Part 4

57 6 0
                                    


Hati nurani selalu berbicara tentang kebenaran, ia selalu menyuarakan kebenaran

Entah kau mendengarkannya, atau memilih untuk mengabaikannya.

Ketika hatimu merasa bersalah, ketika itulah ia meminta berkomunikasi padamu, memberimu tanda bahwa kau butuh dimaafkan. Baik oleh orang lain, atau dirimu sendiri.

***

Ibu terbangun dengan napas tersengal. Untuk kesekian kalinya ibu bermimpi Rani kecil menghardiknya, menyalahkannya atas semua hal buruk yang Rani alami.

"Kenapa mimpi ini lagi?" gumamnya? "Sebetulnya apa kesalahan yang pernah ku lakukan?"

"Ada apa, bu?" ayah terbangun.

"Tidak apa-apa. Ibu cuma haus" ibu bangun dan berjalan menuju dapur. Selama di dapur ibu merenungkan mimpi itu. Sejak remaja sikap Rani padanya memang agak dingin, dia seperti menjaga jarak, tapi anak remaja pada umumnya memang begitu, kan? Mereka tak mau diatur dan cenderung egois, merasa benar sendiri dan merasa sudah cukup dewasa untuk menentukan segala hal berkaitan dengan dirinya sendiri. Hanya memang sikap Rani terus seperti itu sampai sekarang. Terlebih sejak ia membuka usahanya sendiri dan memutuskan untuk hidup mandiri. Apa? Apa kesalahan yang sudah dia lakukan sebagai seorang ibu? Haruskah dia tanyakan langsung pada anak itu? Bagaimana caranya agar mereka berdua bisa bicara secara pribadi? Sedangkan ditemui saja Rani tampak jengah. Jadi seorang ibu yang baik memang bukan hal yang mudah, benar-benar tidak mudah.

***

"Hei, gimana kabar pasien luar biasamu itu?" tanya dokter Kayana saat bertemu dengan Radit di koridor rumah sakit.

"Belum ada kabar terbaru, wasapku masih belum dibalas dari tiga hari yang lalu" mereka berjalan bersisian.

"Wah, pasien yang sangat menyulitkan ya?"

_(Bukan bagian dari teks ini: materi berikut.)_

(** Source: [crates/ic10-runner/src/schema.rs] [load] *)
Definition load (path : string) : outcome TestFileError ScenarioTest :=
  source ← ok_or (read_file path) (TestIo path);
  fixture ← ok_or (from_json source) (TestJson path);
  if negb (st_schema_version fixture =? 1) then Err (TestVersion path (st_schema_version fixture))
  else if is_obsolete_workspace_path (st_scenario fixture) then
    Err (TestValidation path [PS "scenario reference `"; PS (st_scenario fixture);
                              PS "` uses an obsolete workspace filename; rename it to .icsim"])
  else if match st_cases fixture with [] => true | _ => false end then
    Err (TestValidation path [PS "`cases` must contain at least one case"])
  else
    match check_all (validate_case (fixture_in_testing (parent_name path)) (st_scenario fixture)) (st_cases fixture) with
    | Ok _ => Ok fixture
    | Err text => Err (TestValidation path text)
    | Panic => Panic
    end.
End load.

(** ** What validation accepts *)

Section action_induction.
Variable P : ScriptAction → Prop.
Hypothesis Pset : ∀ target value, P (ActSet target value).
Hypothesis Pmove : ∀ from to, P (ActMoveSlot from to).
Hypothesis Ppublish : ∀ network channel value, P (ActPublish network channel value).
Hypothesis Pschedule : ∀ after actions, Forall P actions → P (ActSchedule after actions).

(** Induction on an action and the actions it schedules. *)
Fixpoint action_ind (a : ScriptAction) : P a :=
  match a with
  | ActSet target value => Pset target value
  | ActMoveSlot from to => Pmove from to
  | ActPublish network channel value => Ppublish network channel value
  | ActSchedule after actions =>
      Pschedule after actions
        ((fix go l : Forall P l :=
            match l with [] => Forall_nil_2 P | b :: l' => Forall_cons_2 P b l' (action_ind b) (go l') end) actions)
  end.
End action_induction.

Definition sum (l : list Z) : Z := foldr Z.add 0 l.
Definition maximum (l : list Z) : Z := foldr Z.max 0 l.

(** How many actions an action stands for, itself included, and how deep it nests. *)
Fixpoint size (a : ScriptAction) : Z :=
  match a with ActSchedule _ actions => 1 + sum (size <$> actions) | _ => 1 end.
Fixpoint nesting (a : ScriptAction) : Z :=
  match a with ActSchedule _ actions => 1 + maximum (nesting <$> actions) | _ => 0 end.

(** Endpoints and nested actions are there, channels are from 0 to 7. *)
Fixpoint shaped (a : ScriptAction) : Prop :=
  match a with
  | ActMoveSlot from to => trim from ≠ "" ∧ trim to ≠ ""
  | ActPublish _ channel _ => channel ≤ 7
  | ActSchedule _ actions => actions ≠ [] ∧ foldr (λ a P, shaped a ∧ P) True actions
  | ActSet _ _ => True
  end.

Lemma shaped_all actions : foldr (λ a P, shaped a ∧ P) True actions ↔ Forall shaped actions.
Proof. induction actions as [|a l IH]; simpl; [by rewrite Forall_nil|]. by rewrite Forall_cons, IH. Qed.

Lemma size_pos a : 1 ≤ size a.
Proof.
  induction a as [| | |after actions IH] using action_ind; simpl; try lia.
  enough (0 ≤ sum (size <$> actions)) by lia. unfold sum. induction IH as [|x l Hx _ IHl]; cbn [fmap list_fmap foldr] in *; lia.
Qed.

Lemma sum_size_nonneg actions : 0 ≤ sum (size <$> actions).
Proof. unfold sum. induction actions as [|a l IH]; cbn [fmap list_fmap foldr]; [lia|]. pose proof (size_pos a). lia. Qed.


(** Visiting an action. *)
Definition visited (depth count : Z) (a : ScriptAction) (n : Z) : Prop :=
  n = count + size a ∧ n ≤ 1024 ∧ depth + nesting a ≤ 8 ∧ shaped a.

Lemma nesting_nonneg a : 0 ≤ nesting a.
Proof.
  destruct a; simpl; try lia. enough (0 ≤ maximum (nesting <$> actions)) by lia.
  generalize (nesting <$> actions). intros l. unfold maximum. induction l; cbn [foldr]; lia.
Qed.

Lemma visit_list depth actions : depth ≤ 8 →
  Forall (λ a, ∀ count n, count ≤ 1024 → visit_action depth count a = Ok n ↔ visited depth count a n) actions →
  ∀ count n, count ≤ 1024 →
  fold_outcome (visit_action depth) count actions = Ok n
  ↔ n = count + sum (size <$> actions) ∧ n ≤ 1024 ∧ depth + maximum (nesting <$> actions) ≤ 8 ∧ Forall shaped actions.
Proof.
  intros Hd. induction 1 as [|a l Ha Hl IH]; intros count n Hc; cbn [fold_outcome fmap list_fmap sum maximum foldr].
  - rewrite Forall_nil. split; [intros [= <-]|intros (-> & _); f_equal; lia]. split_and!; [lia..|done].
  - fold (sum (size <$> l)) (maximum (nesting <$> l)). rewrite Forall_cons. split.
    + intros (c & Hv & Hrest)%outcome_bind_Ok. apply Ha in Hv as (-> & Hmax & Hn & Hs); [|done].
      apply IH in Hrest as (-> & ? & ? & ?); [|done]. split_and!; [lia..|done|done].
    + intros (-> & Hmax & Hn & Hs & Hss). pose proof (sum_size_nonneg l) as Hnn. pose proof (size_pos a).
      assert (visit_action depth count a = Ok (count + size a)) as -> by (apply Ha; [lia|split_and!; [done|lia|lia|done]]).
      cbn [mbind outcome_mbind outcome_bind]. apply IH; [lia|]. split_and!; [lia..|done].
Qed.

Lemma visit_action_spec a : ∀ depth count n, depth ≤ 8 → count ≤ 1024 → visit_action depth count a = Ok n ↔ visited depth count a n.
Proof.
  induction a as [target value|from to|network channel value|after actions IH] using action_ind; intros depth count n Hd Hc;
    unfold visited; cbn [visit_action size nesting shaped]; destruct (Z.ltb_spec 1024 (count + 1)).
  all: try (split; [done|]; pose proof (sum_size_nonneg actions); lia).
  all: try (split; [done|]; lia).
  - split; [intros [= <-]; split_and!; [done|lia|lia|done]|by intros (-> & _)].
  - destruct (String.eqb_spec (trim from) ""), (String.eqb_spec (trim to) ""); simpl; (split; [|naive_solver]); try done.
    intros [= <-]. split_and!; [done|lia|lia|done|done].
  - destruct (Z.ltb_spec 7 channel); [split; [done|lia]|].
    split; [intros [= <-]; split_and!; lia|by intros (-> & _)].
  - destruct actions as [|b actions]; [split; [done|naive_solver]|].
    rewrite shaped_all. destruct (Z.ltb_spec 8 (depth + 1)).
    { split; [done|]. intros (_ & _ & Hn & _). exfalso. cbn [fmap list_fmap maximum foldr] in Hn. pose proof (nesting_nonneg b). lia. }
    rewrite visit_list; [|lia| |lia].
    2: { eapply Forall_impl; [exact IH|]. intros a Ha c m Hcm. apply Ha; [lia|done]. }
    split; [intros (-> & ? & ? & ?)|intros (-> & ? & ? & _ & ?)]; split_and!; try done; lia.
Qed.

Lemma validate_actions_spec actions :
  validate_script_actions actions = Ok ()
  ↔ sum (size <$> actions) ≤ 1024 ∧ maximum (nesting <$> actions) ≤ 8 ∧ Forall shaped actions.
Proof.
  unfold validate_script_actions. split.
  - intros (n & Hn & _)%outcome_bind_Ok. apply visit_list in Hn as (-> & ? & ? & ?); [split_and!; [lia..|done]|lia| |lia].
    apply Forall_forall. intros a _ count m Hc. apply visit_action_spec; lia.
  - intros (Hs & Hn & Hsh).
    assert (fold_outcome (visit_action 0) 0 actions = Ok (sum (size <$> actions))) as ->; [|done].
    apply visit_list; [lia| |lia|split_and!; [lia..|done]].
    apply Forall_forall. intros a _ count m Hc. apply visit_action_spec; lia.
Qed.

Lemma refuse_ok b text : refuse b text = Ok () ↔ b = false.
Proof. by destruct b. Qed.

Lemma check_all_ok {A} (check : A → outcome message ()) l : check_all check l = Ok () ↔ Forall (λ a, check a = Ok ()) l.
Proof.
  induction l as [|a l IH]; cbn [check_all]; [by rewrite Forall_nil|]. rewrite Forall_cons, <-IH.
  destruct (check a) as [[]| |]; cbn [mbind outcome_mbind outcome_bind]; naive_solver.
Qed.

Lemma then_ok (r : outcome message ()) (k : outcome message ()) : (_ ← r; k) = Ok () ↔ r = Ok () ∧ k = Ok ().
Proof. destruct r as [[]| |]; cbn [mbind outcome_mbind outcome_bind]; naive_solver. Qed.

(** A scripted rule, a driver, an assertion and a case that may run. *)
Definition rule_ok (rule : ScriptedRule) : Prop :=
  trim (tr_target (ru_when rule)) ≠ "" ∧ ru_actions rule ≠ []
  ∧ sum (size <$> ru_actions rule) ≤ 1024 ∧ maximum (nesting <$> ru_actions rule) ≤ 8 ∧ Forall shaped (ru_actions rule).

Definition driver_ok (driver : ScriptedDriver) : Prop :=
  trim (dr_id driver) ≠ "" ∧ trim (dr_model driver) ≠ "" ∧ dr_version driver ≠ 0 ∧ Forall rule_ok (dr_rules driver).

Definition tolerance_ok (tolerance : Tolerance) : Prop :=
  f_is_finite (to_absolute tolerance) = true ∧ f_is_finite (to_relative tolerance) = true
  ∧ f_lt (to_absolute tolerance) f_zero = false ∧ f_lt (to_relative tolerance) f_zero = false.

Definition assertion_ok (max_ticks : Z) (assertion : Assertion) : Prop :=
  (∃ text, expression assertion = Ok text)
  ∧ (∀ tick, as_at_tick assertion = Some tick → tick ≤ max_ticks)
  ∧ (∀ tick, as_within_ticks assertion = Some tick → tick ≤ max_ticks)
  ∧ (∀ tolerance, as_tolerance assertion = Some tolerance → tolerance_ok tolerance).

Record case_ok (case : TestCase) : Prop := {
  ck_name : trim (tc_name case) ≠ "";
  ck_limits : tc_max_ticks case ≠ 0 ∧ tc_max_operations case ≠ 0;
  ck_timeline : Forall (λ entry, tl_tick entry ≤ tc_max_ticks case) (tc_timeline case);
  ck_drivers : (length (tc_drivers case) ≤ 32)%nat ∧ Forall driver_ok (tc_drivers case) ∧ rule_count case ≤ 256;
  ck_assertions : Forall (assertion_ok (tc_max_ticks case)) (tc_assertions case);
}.

(** What a Lua module run may ask for. *)
Definition execution_ok (in_testing : bool) (scenario : string) (case : TestCase) : Prop :=
  match tc_execution case with
  | None => True
  | Some (LuaModule profile roots memory output modules source recursion) =>
      lua_path_allowed in_testing scenario = true ∧ tc_program case ≠ None ∧ profile = LUA_PROFILE_ID
      ∧ Forall (λ root, lua_path_allowed in_testing root = true) roots
      ∧ (memory ≠ 0 ∧ output ≠ 0 ∧ modules ≠ 0 ∧ source ≠ 0 ∧ recursion ≠ 0)
      ∧ (tc_max_operations case ≤ LUA_MAX_INSTRUCTIONS ∧ memory ≤ LUA_MAX_MEMORY_BYTES ∧ output ≤ LUA_MAX_OUTPUT_BYTES
         ∧ modules ≤ LUA_MAX_MODULES ∧ source ≤ LUA_MAX_SOURCE_BYTES ∧ recursion ≤ LUA_MAX_RECURSION_DEPTH)
      ∧ (tc_initial case = [] ∧ tc_timeline case = [] ∧ tc_drivers case = [] ∧ tc_assertions case = [] ∧ tc_snapshot case = None)
  end.

Lemma empty_false {A} (l : list A) : match l with [] => true | _ => false end = false ↔ l ≠ [].
Proof. by destruct l. Qed.

Lemma empty_negb {A} (l : list A) : negb (match l with [] => true | _ => false end) = false ↔ l = [].
Proof. by destruct l. Qed.

Lemma eqb_empty s : String.eqb s "" = false ↔ s ≠ "".
Proof. apply String.eqb_neq. Qed.

Lemma map_text_ok {A} (r : outcome message A) (f : message → message) a :
  match r with Err text => Err (f text) | Ok a => Ok a | Panic => Panic end = Ok a ↔ r = Ok a.
Proof. by destruct r. Qed.

Lemma validate_rule_spec case driver rule : validate_rule case driver rule = Ok () ↔ rule_ok rule.
Proof.
  unfold validate_rule, rule_ok. rewrite then_ok, refuse_ok, orb_false_iff, eqb_empty, empty_false, <-validate_actions_spec.
  destruct (validate_script_actions (ru_actions rule)) as [[]| |]; naive_solver.
Qed.

Lemma validate_driver_spec case driver : validate_driver case driver = Ok () ↔ driver_ok driver.
Proof.
  unfold validate_driver, driver_ok. rewrite then_ok, refuse_ok, !orb_false_iff, !eqb_empty, Z.eqb_neq, check_all_ok.
  setoid_rewrite validate_rule_spec. tauto.
Qed.

Lemma beyond_false case tick : beyond case tick = false ↔ ∀ t, tick = Some t → t ≤ tc_max_ticks case.
Proof.
  destruct tick as [t|]; simpl; [|naive_solver]. rewrite Z.ltb_ge. naive_solver.
Qed.

Lemma validate_assertion_spec case assertion :
  validate_assertion case assertion = Ok () ↔ assertion_ok (tc_max_ticks case) assertion.
Proof.
  unfold validate_assertion, assertion_ok. destruct (expression assertion) as [text|e|] eqn:He;
    cbn [mbind outcome_mbind outcome_bind]; [|split; [done|by intros [[? ?] _]]..].
  rewrite then_ok, !refuse_ok, orb_false_iff, !beyond_false. unfold tolerance_ok.
  destruct (as_tolerance assertion) as [[ab re]|]; simpl; [rewrite !orb_false_iff, !negb_false_iff|]; naive_solver.
Qed.

Lemma validate_timeline_spec case :
  validate_timeline case = Ok () ↔ Forall (λ entry, tl_tick entry ≤ tc_max_ticks case) (tc_timeline case).
Proof.
  unfold validate_timeline. rewrite Forall_forall. split.
  - destruct (find_first _ _) as [e|] eqn:Hf; [done|]. intros _ entry Hin.
    destruct (Z.leb_spec (tl_tick entry) (tc_max_ticks case)); [done|]. exfalso.
    destruct (find_first_is_Some (λ entry, tc_max_ticks case <? tl_tick entry) (tc_timeline case) entry Hin) as [? Hs]; [by apply Z.ltb_lt|].
    by rewrite Hs in Hf.
  - intros Hall. destruct (find_first _ _) as [e|] eqn:Hf; [|done].
    apply find_first_Some in Hf as [Hin Hlt%Z.ltb_lt]. specialize (Hall e Hin). lia.
Qed.

Lemma validate_execution_spec in_testing scenario case :
  validate_execution in_testing scenario case = Ok () ↔ execution_ok in_testing scenario case.
Proof.
  unfold validate_execution, execution_ok. destruct (tc_execution case) as [[profile roots memory output modules source recursion]|]; [|done].
  rewrite !then_ok, !refuse_ok, !orb_false_iff, !negb_false_iff, !Z.eqb_neq, !Z.ltb_ge, String.eqb_eq, bool_decide_eq_false.
  assert (existsb (λ root, negb (lua_path_allowed in_testing root)) roots = false ↔ Forall (λ root, lua_path_allowed in_testing root = true) roots) as ->.
  { clear. induction roots as [|r l IH]; simpl; [by rewrite Forall_nil|]. rewrite Forall_cons, orb_false_iff, negb_false_iff. tauto. }
  destruct (tc_initial case), (tc_timeline case), (tc_drivers case), (tc_assertions case), (tc_snapshot case); naive_solver.
Qed.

"Kenapa aku yang harus mengunjunginya? Kenapa aku yang harus berusaha keras membantunya untuk sembuh?" tanya Radit, lebih pada dirinya sendiri.

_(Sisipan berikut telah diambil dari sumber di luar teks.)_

(** Source: [crates/ic10-runner/src/evaluator.rs] [format_number] *)
Definition format_number `{FloatDisplay} (value : f64) : string :=
  if f_is_nan value then "NaN"
  else if f_eq value f_inf then "Infinity"
  else if f_eq value f_neg_inf then "-Infinity"
  else if f_eq value f_zero && f_sign value then "-0"
  else display_f64 value.

(** Source: [crates/ic10-runner/src/evaluator.rs] [display] *)
Definition display `{FloatDisplay} (v : Value) : string :=
  match v with
  | VNumber value => format_number value
  | VBoolean value => if value then "true" else "false"
  | VText value => value
  end.

(** Source: [crates/ic10-runner/src/evaluator.rs] [parse_number] *)
Definition parse_number (value : string) : outcome message f64 :=
  let value := trim value in
  if is_one_of value ["NaN"; "nan"] then Ok f_nan
  else if is_one_of value ["pinf"; "Infinity"; "+Infinity"; "inf"; "+inf"] then Ok f_inf
  else if is_one_of value ["ninf"; "-Infinity"; "-inf"] then Ok f_neg_inf
  else if String.eqb value "-0" then Ok f_neg_zero
  else ok_or (parse_f64 value) [PS "cannot evaluate `"; PS value; PS "`"].

(** Source: [crates/ic10-runner/src/evaluator.rs] [numeric_equal] *)
Definition numeric_equal (left right : f64) : bool :=
  (f_is_nan left && f_is_nan right) || (to_bits left =? to_bits right).

(** Source: [crates/ic10-runner/src/evaluator.rs] [binary] *)
Definition binary (left : Value) (operator : string) (right : Value) : outcome message Value :=
  let arithmetic (f : f64 → f64 → f64) : outcome message Value :=
    l ← number left; r ← number right; Ok (VNumber (f l r)) in
  let compare (f : f64 → f64 → bool) : outcome message Value :=
    l ← number left; r ← number right; Ok (VBoolean (f l r)) in
  if String.eqb operator "&&" then
    l ← truthy left; r ← (if l : bool then truthy right else Ok false); Ok (VBoolean r)
  else if String.eqb operator "||" then
    l ← truthy left; r ← (if l : bool then Ok true else truthy right); Ok (VBoolean r)
  else if is_one_of operator ["=="; "!="] then
    equal ← match left, right with
            | VText a, VText b => Ok (String.eqb a b)
            | VBoolean a, VBoolean b => Ok (Bool.eqb a b)
            | _, _ => l ← number left; r ← number right; Ok (numeric_equal l r)
            end;
    Ok (VBoolean (if String.eqb operator "==" then equal else negb equal))
  else if String.eqb operator "<" then compare f_lt
  else if String.eqb operator "<=" then compare f_le
  else if String.eqb operator ">" then compare f_gt
  else if String.eqb operator ">=" then compare f_ge
  else if String.eqb operator "+" then arithmetic f_add
  else if String.eqb operator "-" then arithmetic f_sub
  else if String.eqb operator "*" then arithmetic f_mul
  else if String.eqb operator "/" then arithmetic f_div
  else if String.eqb operator "%" then arithmetic f_rem
  else Err [PS "unsupported operator `"; PS operator; PS "`"].
(* ===== verification/EvaluatorFacts.v ===== *)
(** * What an expression evaluates to

    Theorems on [Evaluator]: the evaluation of an ASCII text ends without a panic in
    every well-formed simulation, the text of a structured expression has the value
    the structure has, and an assignment is read back and recognised. *)

From S2P Require Import Prelude BTree Text F64 Knowledge Literals Syntax Journal Scenario World Program Reparse Cpu Exec.
From S2P Require Import Isa Frame Behaviour Vm Lua Simulator Tick Safety Control Evaluator.
From Stdlib Require Import Ascii.
Local Open Scope string_scope.
Local Open Scope Z_scope.

(** ** Parts of a text *)

Definition part (t s : string) : Prop := ∃ a b, s = a +:+ (t +:+ b).

Lemma part_refl s : part s s.
Proof. exists "", "". by rewrite string_app_nil_r. Qed.

Lemma part_trans a b c : part a b → part b c → part a c.
Proof. intros (x & y & ->) (u & v & ->). exists (u +:+ x), (y +:+ v). by rewrite !string_app_assoc. Qed.

Lemma part_length t s : part t s → (String.length t ≤ String.length s)%nat.
Proof. intros (a & b & ->). rewrite !slength_app. lia. Qed.

Lemma is_ascii_app s t : is_ascii (s +:+ t) = is_ascii s && is_ascii t.
Proof. unfold is_ascii. by rewrite bytes_app, forallb_app. Qed.

Lemma part_ascii t s : part t s → is_ascii s = true → is_ascii t = true.
Proof. intros (a & b & ->). rewrite !is_ascii_app. intros [_ [H _]%andb_prop]%andb_prop. done. Qed.

Lemma substring_0_prefix m s : ∃ b, s = String.substring 0 m s +:+ b.
Proof.
  revert m. induction s as [|a s IH]; intros m; [by destruct m; exists ""|]. destruct m as [|m]; [by exists (String a s)|].
  destruct (IH m) as [b Hb]. exists b. cbn [String.substring String.append]. by rewrite <-Hb.
Qed.
(* ===== verification/ScriptDriver.v ===== *)
(** * Scripted drivers

    [crates/ic10-runner/src/script_driver.rs]: rules that react to recorded writes of
    a simulation with actions, some of them scheduled for later ticks.  The runtime
    keeps the scheduled actions in order of tick and sequence, follows the write
    history with a cursor, and stores its state in the simulation after every pump.
    The JSON of serde is an argument: the bytes of the definitions and of the stored
    state, and the state read back from bytes. *)

From S2P Require Import Prelude BTree Text F64 Knowledge Literals Journal Scenario World Program Cpu Exec.
From S2P Require Import Isa Frame Behaviour Vm Lua Simulator Tick Control Schema Evaluator.
Local Open Scope string_scope.
Local Open Scope Z_scope.

Definition MAX_CASCADES_PER_PUMP : nat := 64.
Definition MAX_ACTIONS_PER_CASE : Z := 10000.
Definition MAX_PENDING_EVENTS : Z := 2048.
Definition STATE_FORMAT_VERSION : Z := 1.
Definition STATE_KEY : string := "scenario.scripted/v1".

(** ** State *)

(** Source: [crates/ic10-runner/src/script_driver.rs] [ScheduledAction] *)
Record ScheduledAction := {
  sa_tick : Z;
  sa_sequence : Z;
  sa_driver : nat;
  sa_rule : nat;
  sa_action : ScriptAction;
}.

(** Source: [crates/ic10-runner/src/script_driver.rs] [PersistedState] *)
Record PersistedState := {
  ps_pending : list ScheduledAction;
  ps_sequence : Z;
  ps_actions_run : Z;
  ps_write_cursor : Z;
}.

Definition state_default : PersistedState :=
  {| ps_pending := []; ps_sequence := 0; ps_actions_run := 0; ps_write_cursor := 0 |}.

Definition set_pending (v : list ScheduledAction) (x : PersistedState) : PersistedState :=
  {| ps_pending := v; ps_sequence := ps_sequence x; ps_actions_run := ps_actions_run x; ps_write_cursor := ps_write_cursor x |}.
Definition set_sequence (v : Z) (x : PersistedState) : PersistedState :=
  {| ps_pending := ps_pending x; ps_sequence := v; ps_actions_run := ps_actions_run x; ps_write_cursor := ps_write_cursor x |}.
Definition set_actions_run (v : Z) (x : PersistedState) : PersistedState :=
  {| ps_pending := ps_pending x; ps_sequence := ps_sequence x; ps_actions_run := v; ps_write_cursor := ps_write_cursor x |}.
Definition set_write_cursor (v : Z) (x : PersistedState) : PersistedState :=
  {| ps_pending := ps_pending x; ps_sequence := ps_sequence x; ps_actions_run := ps_actions_run x; ps_write_cursor := v |}.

"Tanya sendiri pada hati nuranimu" jawab dokter Kayana dengan senyum jenaka.

"Karena aku akan menyesal di dalam kuburku nanti kalau mati dalam keadaan tak berusaha menolongnya"

"Nah, tuh! Langsung dapat jawaban" kata Kayana dengan senyum.

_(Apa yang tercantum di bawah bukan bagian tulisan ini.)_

(* ===== verification/ScriptDriverFacts.v ===== *)
(** * What the scripted drivers keep

    Theorems on [ScriptDriver]: a pump does not panic, keeps the simulation well formed
    and the queue ordered and within its bounds, leaves no action overdue that it
    found, and stores the state that is read back after a checkpoint. *)

From S2P Require Import Prelude BTree Text F64 Knowledge Literals Journal Scenario World Program Cpu Exec.
From S2P Require Import Isa Frame Behaviour Vm Lua Simulator Tick Safety Control Schema Evaluator EvaluatorFacts ScriptDriver.
From Stdlib Require Import Sorting.Sorted.
Local Open Scope string_scope.
Local Open Scope Z_scope.

(** ** The queue *)

Definition before (a b : ScheduledAction) : Prop := sooner a b = true.

Lemma sooner_spec a b : sooner a b = true ↔ sa_tick a < sa_tick b ∨ (sa_tick a = sa_tick b ∧ sa_sequence a < sa_sequence b).
Proof. unfold sooner. rewrite orb_true_iff, andb_true_iff, !Z.ltb_lt, Z.eqb_eq. tauto. Qed.

Lemma before_trans a b c : before a b → before b c → before a c.
Proof. unfold before. rewrite !sooner_spec. lia. Qed.

Lemma not_sooner a b : sa_sequence a ≠ sa_sequence b → sooner a b = false → before b a.
Proof.
  intros Hne Hs. unfold before. rewrite sooner_spec. destruct (sooner a b) eqn:E; [done|].
  assert (¬ (sa_tick a < sa_tick b ∨ (sa_tick a = sa_tick b ∧ sa_sequence a < sa_sequence b))); [|lia].
  rewrite <-sooner_spec. congruence.
Qed.

Lemma enqueue_permutation a l : enqueue a l ≡ₚ a :: l.
Proof. induction l as [|b l IH]; simpl; [done|]. case_match; [done|]. rewrite IH. apply Permutation_swap. Qed.

Lemma enqueue_sorted a l : Forall (λ b, sa_sequence a ≠ sa_sequence b) l → StronglySorted before l →
  StronglySorted before (enqueue a l).
Proof.
  induction l as [|b l IH]; simpl; [by repeat constructor|]. intros [Hne Hl]%Forall_cons [Hs Hb]%StronglySorted_inv.
  destruct (sooner a b) eqn:E.
  - constructor; [by constructor|]. constructor; [exact E|]. eapply Forall_impl; [exact Hb|]. intros c. by apply before_trans.
  - constructor; [by apply IH|]. rewrite enqueue_permutation. constructor; [by apply not_sooner|done].
Qed.

Lemma sort_from l q : foldl (λ q a, enqueue a q) q l ≡ₚ (q ++ l)%list
  ∧ (NoDup (sa_sequence <$> (q ++ l)%list) → StronglySorted before q → StronglySorted before (foldl (λ q a, enqueue a q) q l)).
Proof.
  revert q. induction l as [|a l IH]; intros q; simpl; [by rewrite app_nil_r|]. destruct (IH (enqueue a q)) as [Hp Hs]. split.
  - rewrite Hp, enqueue_permutation. simpl. by rewrite Permutation_middle.
  - intros Hnd Hq. apply Hs.
    + rewrite <-Permutation_middle in Hnd. by rewrite enqueue_permutation.
    + apply enqueue_sorted; [|done]. apply Forall_forall. intros b Hb Heq. revert Hnd. rewrite <-Permutation_middle. simpl.
      intros [Hn _]%NoDup_cons. apply Hn. rewrite Heq, fmap_app. apply elem_of_app. left. by apply list_elem_of_fmap_2.
Qed.

Lemma sort_pending_permutation l : sort_pending l ≡ₚ l.
Proof. apply (sort_from l []). Qed.

Lemma sort_pending_sorted l : NoDup (sa_sequence <$> l) → StronglySorted before (sort_pending l).
Proof. intros Hl. apply (sort_from l []); [done|constructor]. Qed.

Lemma span_spec {A} (f : A → bool) l : let '(x, y) := span f l in l = (x ++ y)%list ∧ Forall (λ a, f a = true) x
  ∧ match y with [] => True | a :: _ => f a = false end.
Proof.
  induction l as [|a l IH]; simpl; [done|]. destruct (f a) eqn:E; [|done]. destruct (span f l) as [x y].
  destruct IH as (-> & Hx & Hy). split_and!; [done|by constructor|done].
Qed.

"Gimana pasien terbaru mbak?" tanya Radit.

"Yang mana?"

"Yang terobsesi pada adiknya sendiri?"

"Oh itu, ia. Aku merasa agak kerepotan dengan yang satu itu kau tahu?"

"Dia benar-benar sakit jiwa" kata Radit "Masa adiknya sendiri di... apa itu?"

"Yah, itu lah. Akhirnya adiknya juga harus mendapatkan perawatan karena trauma"

"Zamankah atau moral manusa yang makin rusak? Pasien kita semakin banyak saja dari ke hari. Belum lagi yang depresi karena persoalan ekonomi"

"Entahlah, yang penting kita jangan ikut-ikutan depresi. Bukannya membantu orang sembuh, malah jadi pasien. Na'udzu billah"

"Orang-orang seperti kita butuh gizi untuk jiwa lebih banyak dari orang lain" kata Radit.

"Betul, makanya sering-sering ikut kajian, deket sama orang-orang sholeh. Sekarang kan lagi musim anak muda hijrah tuh!" kata dokter Kayana. Mereka berdua tersenyum.

Sejauh pengalaman mereka, salah satu hal yang banyak membantu kesembuhan pasien adalah dukungan dari orang-orang sekitar dan lingkungan, selain obat medis, tentu saja. Satu hal lagi yang menurut mereka berdua adalah salah satu terapi yang cukup membantu adalah terapi spiritual, mendekatkan diri kepada Tuhan. Dengan bersandar pada Tuhan, menyerahkan kelemahan diri kepada-Nya, secara psikologis membantu seseorang merasa lebih kuat dalam menghadapi goncangan-goncangan dalam hidup. Meski dalam beberapa kasus, tingkat relijius seseorang tidak selalu berbanding lurus dengan kesehatan pikirannya. Ada seorang ibu yang kesehariannya cukup relijius tapi karena mengidap depresi akut, ia membunuh keempat puteranya sekaligus. Itu kasus yang pernah terjadi di kota Bumi Siliwangi ini.